Damp, cold air sat thickly atop the Atrament, a chilling blanket of drifting mists above the dark and gently lapping ink. It was pretty much the coldest Alice had ever been in the Library, which normally seemed to maintain a balmy approximate room-temperature, but it wasn’t nearly as cold as some of the places in the Arboretum, so her concession to the chilliness was to pull a jumper out of A Librarian’s Satchel of Inconsistent Inner and Outer Dimensions and to mostly stay inside the ship’s cabins, looking out as wisps of fog passed by, lit by the lights on the boat and by occasional distant flashes, glimmers of pale green-blue light, luminescence that brought unsettling images of a deep sea angler fish’s lure to her mind.
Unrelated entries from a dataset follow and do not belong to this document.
(** C5. [start_honeypot] on a hashable id: [True] and no change when the
    instance is already [Active]; [False] and a WARNING when the id is
    not registered; otherwise the service is started, and the result is
    [True] with the instance [Active] when the start succeeds, [False]
    with an ERROR record and the instance as it was when the start raises.
    In every case the call returns: no exception of the start reaches the
    caller. *)
Theorem start_honeypot_cases m k :
  let called := start_honeypot (of_key k) m in
  (∀ h, honeypots m !! k = Some h → status h = Active →
        called = (inr true, m)) ∧
  (honeypots m !! k = None →
   called = (inr false,
             add_log (mkLog WARNING [Lit "Honeypot with ID "; Fmt (of_key k);
                                     Lit " does not exist"]) m)) ∧
  (∀ h, honeypots m !! k = Some h → status h ≠ Active →
        start_raises h = None →
        called = (inr true,
                  add_log (mkLog INFO [Lit "Started honeypot "; Fmt (of_key k)])
                    (set_honeypots (insert k (set_status Active h)) m))) ∧
  (∀ h e, honeypots m !! k = Some h → status h ≠ Active →
          start_raises h = Some e →
          called = (inr false,
                    add_log (mkLog ERROR [Lit "Failed to start honeypot ";
                                          Fmt (of_key k); Lit ": "; FmtExn e]) m)) ∧
  (∃ b m', called = (inr b, m')).
Proof.
  intros called. subst called. unfold start_honeypot, get_honeypot, write_back.
  rewrite to_key_of_key. run_M. unfold hp_start.
  destruct (honeypots m !! k) as [h|] eqn:Hreg.
  - destruct (decide (status h = Active)) as [Ha|Hna].
    + rewrite bool_decide_eq_false_2 by (by intros ?).
      repeat split; intros; simplify_eq; try done; eauto.
    + rewrite bool_decide_eq_true_2 by done.
      destruct (start_raises h) as [e|] eqn:Hs; cbn;
        repeat split; intros; simplify_eq; try done; eauto.
  - repeat split; intros; simplify_eq; try done; eauto.
Qed.

Lemma definitions_config m m' : config m = config m' → definitions m = definitions m'.
Proof.
  intros Hc. unfold definitions, configured. run_M. rewrite Hc.
  by destruct (py_get (config m') "honeypots" (PList [])).
Qed.

Lemma definitions_get m items :
  py_get (config m) "honeypots" (PList []) = inr (PList items) →
  definitions m = items.
Proof. intros Hget. unfold definitions, configured. run_M. by rewrite Hget. Qed.

(** *** Loading and saving *)

Lemma load_config_parsed m path text doc :
  disk m !! path = Some (File text) →
  yaml_safe_load text = inr doc →
  load_config path m =
    (inr tt,
     add_log (mkLog INFO [Lit "Configuration loaded from "; Fmt (PStr path)])
       (set_config doc m)).
Proof.
  intros Hfile Hdoc. unfold load_config, open_read. run_M.
  by rewrite Hfile, Hdoc.
Qed.

Lemma load_config_failed m path e :
  fst (open_read path m) = inl e ∨
  (∃ text, disk m !! path = Some (File text) ∧ yaml_safe_load text = inl e) →
  load_config path m =
    (inr tt,
     set_config (PDict [("honeypots", PList [])])
       (add_log (mkLog ERROR [Lit "Failed to load configuration: "; FmtExn e]) m)).
Proof.
  unfold load_config, open_read. run_M.
  intros [Hopen|(text & Hfile & Hdoc)].
  - destruct (disk m !! path) as [[]|]; simplify_eq/=; done.
  - by rewrite Hfile, Hdoc.
Qed.

(** C6. When the document stored at [path] is ill-formed, that is when
    [yaml.safe_load] raises on its text, [load_config] returns normally,
    logs an ERROR and leaves [{'honeypots': []}] as the configuration:
    the definition set is empty, whatever it was before, and nothing of
    the document is applied. *)
Theorem load_config_malformed m path text e :
  disk m !! path = Some (File text) →
  yaml_safe_load text = inl e →
  load_config path m =
    (inr tt,
     set_config (PDict [("honeypots", PList [])])
       (add_log (mkLog ERROR [Lit "Failed to load configuration: "; FmtExn e]) m)) ∧
  definitions (snd (load_config path m)) = [].
Proof.
  intros Hfile Hdoc.
  rewrite (load_config_failed m path e) by (right; eauto). done.
Qed.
It was the third day of travel. Zkrith – short for Zkrithlinos, apparently – spent most of her time steering the boat with a series of levers and cranks arranged in bewildering array across a brass instrument panel in the ‘bridge’. Most of the rest of her time was apparently spent tending to the engines – things that apparently were fuelled by ‘hermetic principles’, whatever that meant, and spent most of their time either making weird almost musical noises or belching the occasional cloud of green-and-violet smoke from one of boat’s small forest of chimneys. At the latest muffled bang from the engine rooms, definitely off-limits to non-crew, Alice’s curiosity got the better of her.
“So,” she asked, to no-one in particular, “what does ‘hermetic’ mean, in this context?”
“The engine lives in a hermitage,” said Aidra.
“Anyone else?”
“I think these kinds of boats operate on principles of opposition,” said A Librarian.
“Yeah,” Nik continued, “very precise equilibriums of natural forces can be harnessed to provide direction or impetus to a vessel. I’m no expert, but I doubt you needed or wanted an expert’s explanation.”
“It’s magical, basically,” A Librarian finished with.
Aidra, however, wasn’t finished. “Imagine, if you will, two opposing poles. On one end, a bonsai tree, mounted firmly in a bracket at one end of the alchemical transmitter.”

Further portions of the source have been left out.